Beautifully engraved antique stock certificate from the Marietta and Cincinnati Rail Road Company dating back to the 1860's. This document, which is signed by the company President, was printed by Latimer Brothers & Seymour and measures approximately 10 3/4" (w) by 9" (h).
This piece features a pair of nice vignettes - a train steaming away from a town at the top, and a dog on top of a safe at the bottom.
The Marietta & Cincinnati Railroad was originally established in 1845 as the Belpre & Cincinnati Railroad. It was to connect Belpre, Ohio with Cincinnati, Ohio. The company overseeing construction of the line chose to send the railroad line from Wheeling, Virginia (modern-day West Virginia) to Marietta, Ohio, rather than through Belpre. The Marietta & Cincinnati Railroad went bankrupt in 1857 after completing only 157 miles of track.

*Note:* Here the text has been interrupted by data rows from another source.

(* ===== verification/PageTable.v ===== *)
(** Page tables: [create_empty_page_table], [walk], [map_pages] and
    [simulate_walk] of [src/src/mm.c].

    The code is written against an interface: a kernel memory of 64-bit words,
    addressed by kernel virtual address, and a page allocator that returns pages
    nobody holds.  [SlabKMem] discharges the interface with [kmalloc]. *)
From S2P Require Import Prelude Memblock Buddy.

(** * The memory the page tables live in *)

(** [G] is the ghost state of the allocator; [live g p] says that the page at the
    kernel virtual address [p] is held by a caller. *)
Class KMem (S G : Type) := {
  ld : Z -> S -> Z;
  st : Z -> Z -> S -> S;
  page_alloc : M S Z;
  kinv : G -> S -> Prop;
  live : G -> Z -> Prop;
  ld_st_eq : forall a v s, ld a (st a v s) = v;
  ld_st_ne : forall a b v s, a <> b -> ld b (st a v s) = ld b s;
  st_inv : forall g s p a v, kinv g s -> live g p -> p <= a < p + 4096 -> kinv g (st a v s);
  alloc_inv : forall g s a s', kinv g s -> page_alloc s = Ok (a, s') ->
    exists g', kinv g' s' /\ ~ live g a /\ (forall p, live g' p <-> live g p \/ p = a) /\
      (exists pa, 0 <= pa < 2 ^ 48 /\ (4096 | pa) /\ a = pa + KERNEL_VADDR_BASE) /\
      forall x, ld x s' = ld x s
}.

(** * The code *)

(* [src/include/mm.h:45-45 PD_TABLE] *)
Definition PD_TABLE : Z := 3.
(* [src/include/mm.h:64-64 TABLE_ENTRY] *)
Definition TABLE_ENTRY : Z := PD_TABLE.
(* [src/include/mm.h:52-52 PXN] *)
Definition PXN : Z := Z.shiftl 1 53.
(* [src/include/mm.h:54-54 PD_ACCESS] *)
Definition PD_ACCESS : Z := Z.shiftl 1 10.
(* [src/include/mm.h:63-63 NORMAL_PAGE_ATTR] *)
Definition NORMAL_PAGE_ATTR : Z := Z.lor (Z.lor PD_ACCESS (Z.shiftl 1 2)) 3.
(* [src/include/mm.h:98-98 ENTRY_ADDR_MASK] *)
Definition ENTRY_ADDR_MASK : Z := 0xfffffffff000.

Section Code.
Context {S G : Type} `{KMem S G}.

Definition load (a : Z) : M S Z := fun s => Ok (ld a s, s).
Definition store (a v : Z) : M S unit := fun s => Ok (tt, st a v s).

(** [memset(p, 0, 8 * n)] by words. *)
Fixpoint zero_words (n : nat) (p : Z) : M S unit :=
  match n with
  | O => mret tt
  | Datatypes.S n => _ ← store p 0; zero_words n (p + 8)
  end.

(* [src/src/mm.c:411-418 create_empty_page_table] *)
Definition create_empty_page_table : M S Z :=
  pgd ← page_alloc;
  _ ← zero_words (Z.to_nat 512) pgd;
  mret pgd.

(** The 9-bit index of a level. *)
(* [src/src/mm.c:432-432 walk] *)
Definition pt_idx (va level : Z) : Z := Z.land (Z.shiftr va (39 - level * 9)) 0x1ff.

(** The rest of the loop body of a level above the last: make the next table if
    there is none, and go to it. *)
(* [src/src/mm.c:440-447 walk] *)
Definition next_table (table_p idx : Z) : M S Z :=
  e ← load (table_p + 8 * idx);
  _ ← (if e =? 0 then
         newtable_p ← create_empty_page_table;
         _ ← store (table_p + 8 * idx) (virt_to_phys newtable_p);
         e ← load (table_p + 8 * idx);
         store (table_p + 8 * idx) (Z.lor e TABLE_ENTRY)
       else mret tt);
  e ← load (table_p + 8 * idx);
  mret (phys_to_virt (Z.land e ENTRY_ADDR_MASK)).

(** Levels [level] to 3, [n] of them. *)
(* [src/src/mm.c:431-448 walk] *)
Fixpoint walk_loop (n : nat) (table_p level va pa flag : Z) : M S unit :=
  match n with
  | O => mret tt
  | Datatypes.S n =>
    let idx := pt_idx va level in
    if level =? 3 then
      _ ← store (table_p + 8 * idx) pa;
      e ← load (table_p + 8 * idx);
      store (table_p + 8 * idx) (Z.lor e (Z.lor (Z.lor NORMAL_PAGE_ATTR PXN) flag))
    else
      table_p ← next_table table_p idx;
      walk_loop n table_p (level + 1) va pa flag
  end.

(* [src/src/mm.c:426-449 walk] *)
Definition walk (virt_pgd va pa flag : Z) : M S unit := walk_loop 4 virt_pgd 0 va pa flag.

(** One iteration per page; [fuel] bounds the number of pages. *)
(* [src/src/mm.c:455-462 map_pages] *)
Fixpoint map_loop (fuel : nat) (virt_pgd va size pa flags i : Z) : M S unit :=
  if i <? size then
    match fuel with
    | O => fail NoFuel
    | Datatypes.S fuel =>
      _ ← walk virt_pgd (u64 (va + i)) (u64 (pa + i)) flags;
      map_loop fuel virt_pgd va size pa flags (i + PAGE_SIZE)
    end
  else mret tt.

(* [src/src/mm.c:455-462 map_pages] *)
Definition map_pages (virt_pgd va size pa flags : Z) : M S unit :=
  map_loop (Z.to_nat size) virt_pgd va size pa flags 0.

(* [src/src/mm.c:470-482 simulate_walk] *)
Fixpoint simulate_loop (n : nat) (table_p level va : Z) : M S Z :=
  match n with
  | O => mret 0
  | Datatypes.S n =>
    let idx := pt_idx va level in
    e ← load (table_p + 8 * idx);
    if level =? 3 then mret (Z.lor (Z.land e ENTRY_ADDR_MASK) (Z.land va 0xfff)) else
    if e =? 0 then mret 0 else
    simulate_loop n (phys_to_virt (Z.land e ENTRY_ADDR_MASK)) (level + 1) va
  end.

(* [src/src/mm.c:464-484 simulate_walk] *)
Definition simulate_walk (virt_pgd va : Z) : M S Z := simulate_loop 4 virt_pgd 0 va.

End Code.

(** * The tree of tables *)

Section Tree.
Context {S G : Type} `{KM : KMem S G}.
Implicit Types (s : S) (g : G) (T : gmap (list Z) Z).

(** [T] gives the kernel virtual address of the table at each path of indices
    from the root; the last level is at paths of length 3. *)
Record pt_ok (g : G) (T : gmap (list Z) Z) (root : Z) (s : S) : Prop := {
  pt_kinv : kinv g s;
  pt_root : T !! [] = Some root;
  pt_live : forall l p, T !! l = Some p -> live g p /\ (length l <= 3)%nat /\
    exists pa, 0 <= pa < 2 ^ 48 /\ (4096 | pa) /\ p = pa + KERNEL_VADDR_BASE;
  pt_inj : forall l l' p, T !! l = Some p -> T !! l' = Some p -> l = l';
  pt_entry : forall l p i, T !! l = Some p -> (length l < 3)%nat -> 0 <= i < 512 ->
    ld (p + 8 * i) s = match T !! (l ++ [i]) with
                       | Some q => Z.lor (virt_to_phys q) TABLE_ENTRY
                       | None => 0
                       end;
  pt_prefix : forall l i, is_Some (T !! (l ++ [i])) -> is_Some (T !! l)
}.

(** The leaf entry at a path of three indices and a fourth one; 0 without a table. *)
Definition pte (T : gmap (list Z) Z) (l : list Z) (i : Z) (s : S) : Z :=
  match T !! l with Some p => ld (p + 8 * i) s | None => 0 end.

Definition path (va : Z) : list Z := [pt_idx va 0; pt_idx va 1; pt_idx va 2].

Lemma idx_range va level : 0 <= pt_idx va level < 512.
Proof.
  unfold pt_idx. change 0x1ff with (Z.ones 9). rewrite Z.land_ones by lia.
  apply Z.mod_pos_bound. lia.
Qed.

(** A table entry decodes to the table it was made from. *)
Lemma entry_decode pa :
  0 <= pa < 2 ^ 48 -> (4096 | pa) ->
  let e := Z.lor (virt_to_phys (pa + KERNEL_VADDR_BASE)) TABLE_ENTRY in
  e <> 0 /\ phys_to_virt (Z.land e ENTRY_ADDR_MASK) = pa + KERNEL_VADDR_BASE.
Proof.
  intros Hpa [q ->]. cbv zeta.
  assert (Hv : virt_to_phys (q * 4096 + KERNEL_VADDR_BASE) = q * 4096).
  { unfold virt_to_phys. change (2 ^ 64 - 1 - KERNEL_VADDR_BASE) with (Z.ones 48).
    rewrite Z.land_ones by lia. change KERNEL_VADDR_BASE with (0xffff * 2 ^ 48).
    rewrite Z.mod_add by lia. by apply Z.mod_small. }
  rewrite Hv. change TABLE_ENTRY with 3. change 4096 with (2 ^ 12) in *.
  rewrite Z.lor_comm, lor_shift by lia. split; [lia|].
  assert (Hm : Z.land (3 + q * 2 ^ 12) ENTRY_ADDR_MASK = q * 2 ^ 12).
  { change ENTRY_ADDR_MASK with (Z.ldiff (Z.ones 48) (Z.ones 12)).
    rewrite Z.ldiff_land, Z.land_assoc, Z.land_ones, Z.mod_small by lia.
    rewrite <-Z.ldiff_land, Z.ldiff_ones_r, Z.shiftl_mul_pow2, Z.shiftr_div_pow2 by lia.
    f_equal. rewrite Z.div_add by lia. done. }
  rewrite Hm. unfold phys_to_virt. change KERNEL_VADDR_BASE with (0xffff * 2 ^ 48).
  apply lor_shift; lia.
Qed.

(** Words of different live tables are different. *)
Lemma words_apart g T root s l p l' p' i j :
  pt_ok g T root s -> T !! l = Some p -> T !! l' = Some p' -> 0 <= i < 512 -> 0 <= j < 512 ->
  (l <> l' \/ i <> j) -> p + 8 * i <> p' + 8 * j.
Proof.
  intros Hok Hl Hl' Hi Hj Hne E.
  destruct (pt_live _ _ _ _ Hok _ _ Hl) as (_ & _ & pa & _ & [x ->] & ->).
  destruct (pt_live _ _ _ _ Hok _ _ Hl') as (_ & _ & pa' & _ & [y ->] & ->).
  assert (x = y) as -> by lia. assert (i = j) as -> by lia. destruct Hne; [|done].
  by apply (pt_inj _ _ _ _ Hok l l') in Hl.
Qed.

(** [simulate_walk] follows the tree. *)
Lemma simulate_ok g T root s va :
  pt_ok g T root s ->
  simulate_walk root va s =
  Ok (match T !! path va with
      | Some _ => Z.lor (Z.land (pte T (path va) (pt_idx va 3) s) ENTRY_ADDR_MASK) (Z.land va 0xfff)
      | None => 0
      end, s).
Proof.
  intros Hok. unfold simulate_walk.
  assert (Hstep : forall n l p i level, T !! l = Some p -> (length l < 3)%nat -> level <> 3 ->
    i = pt_idx va level ->
    simulate_loop (Datatypes.S n) p level va s =
    match T !! (l ++ [i]) with Some q => simulate_loop n q (level + 1) va s | None => Ok (0, s) end).
  { intros n l p i level Hl Hlen Hlv ->. cbn [simulate_loop].
    unfold mbind, M_bind, load. rewrite (proj2 (Z.eqb_neq level 3)) by done.
    rewrite (pt_entry _ _ _ _ Hok l p _ Hl Hlen (idx_range va level)).
    destruct (T !! (l ++ _)) as [q|] eqn:Eq; [|done].
    destruct (pt_live _ _ _ _ Hok _ _ Eq) as (_ & _ & pa & Hpa & Hal & ->).
    destruct (entry_decode pa Hpa Hal) as [Hnz ->]. by rewrite (proj2 (Z.eqb_neq _ 0)) by done. }
  assert (Hnone : forall l i, T !! l = None -> T !! (l ++ [i]) = None).
  { intros l i Hl. destruct (T !! (l ++ [i])) eqn:E; [|done].
    destruct (pt_prefix _ _ _ _ Hok l i) as [? ?]; [by eexists|congruence]. }
  pose proof (pt_root _ _ _ _ Hok) as Hr. unfold path, pte.
  rewrite (Hstep 3%nat [] root (pt_idx va 0) 0 Hr) by (done || cbn; lia). cbn [app]. change (0 + 1) with 1.
  destruct (T !! [pt_idx va 0]) as [p1|] eqn:E1.
  2:{ pose proof (Hnone _ (pt_idx va 1) E1) as E2. cbn in E2.
      pose proof (Hnone _ (pt_idx va 2) E2) as E3. cbn in E3. by rewrite E3. }
  rewrite (Hstep 2%nat _ p1 (pt_idx va 1) 1 E1) by (done || cbn; lia). cbn [app]. change (1 + 1) with 2.
  destruct (T !! [pt_idx va 0; pt_idx va 1]) as [p2|] eqn:E2.
  2:{ pose proof (Hnone _ (pt_idx va 2) E2) as E3. cbn in E3. by rewrite E3. }
  rewrite (Hstep 1%nat _ p2 (pt_idx va 2) 2 E2) by (done || cbn; lia). cbn [app].
  by destruct (T !! [pt_idx va 0; pt_idx va 1; pt_idx va 2]) as [p3|] eqn:E3.
Qed.

(** * Growing the tree *)

Lemma zero_words_ok g p0 n : forall p s,
  kinv g s -> live g p0 -> (forall j, 0 <= j < Z.of_nat n -> p0 <= p + 8 * j < p0 + 4096) ->
  exists s', zero_words n p s = Ok (tt, s') /\ kinv g s' /\
    (forall j, 0 <= j < Z.of_nat n -> ld (p + 8 * j) s' = 0) /\
    (forall x, (forall j, 0 <= j < Z.of_nat n -> x <> p + 8 * j) -> ld x s' = ld x s).
Proof.
  induction n as [|n IH]; intros p s Hk Hl Hr; cbn [zero_words].
  { exists s. split_and!; try done; intros; lia. }
  assert (Hk' : kinv g (st p 0 s)) by (eapply st_inv; [done|exact Hl|specialize (Hr 0); lia]).
  destruct (IH (p + 8) (st p 0 s) Hk' Hl) as (s' & E & Hks & Hz & Ho).
  { intros j Hj. specialize (Hr (j + 1)). lia. }
  exists s'. split; [exact E|]. split; [done|]. split.
  - intros j Hj. destruct (decide (j = 0)) as [->|].
    + rewrite Ho, Z.mul_0_r, Z.add_0_r; [apply ld_st_eq|]. intros k Hk0. lia.
    + replace (p + 8 * j) with (p + 8 + 8 * (j - 1)) by lia. apply Hz. lia.
  - intros x Hx. rewrite Ho; [|intros j Hj; specialize (Hx (j + 1)); lia].
    apply ld_st_ne. specialize (Hx 0). lia.
Qed.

Although the original company collapsed, during the 1860s construction began again on the Marietta & Cincinnati Railroad. By 1866, the line had reached Cincinnati, crossing Ohio through the south-central part of the state. The line prospered during the late 1860s and the early 1870s, as the iron producing regions of Ohio in Jackson and Hocking Counties now had an easier means of shipping the iron ore to Cincinnati. Before the Marietta & Ohio's completion, most iron ore produced in Ohio came from the southern part of the state near the Ohio River. The line also provided southern Ohio residents a quicker means of traveling to Cincinnati. Numerous suburbs were established on Cincinnati's outskirts, and residents rode trains to work in the downtown portion of the city. In 1880, the Baltimore & Ohio Railroad purchased the Marietta & Cincinnati line. The Marietta & Cincinnati became known as the Cincinnati, Washington & Baltimore Railroad at this point. This line remained in operation until the early 1900s, when the Baltimore & Ohio shifted its operations to a track along the Ohio River.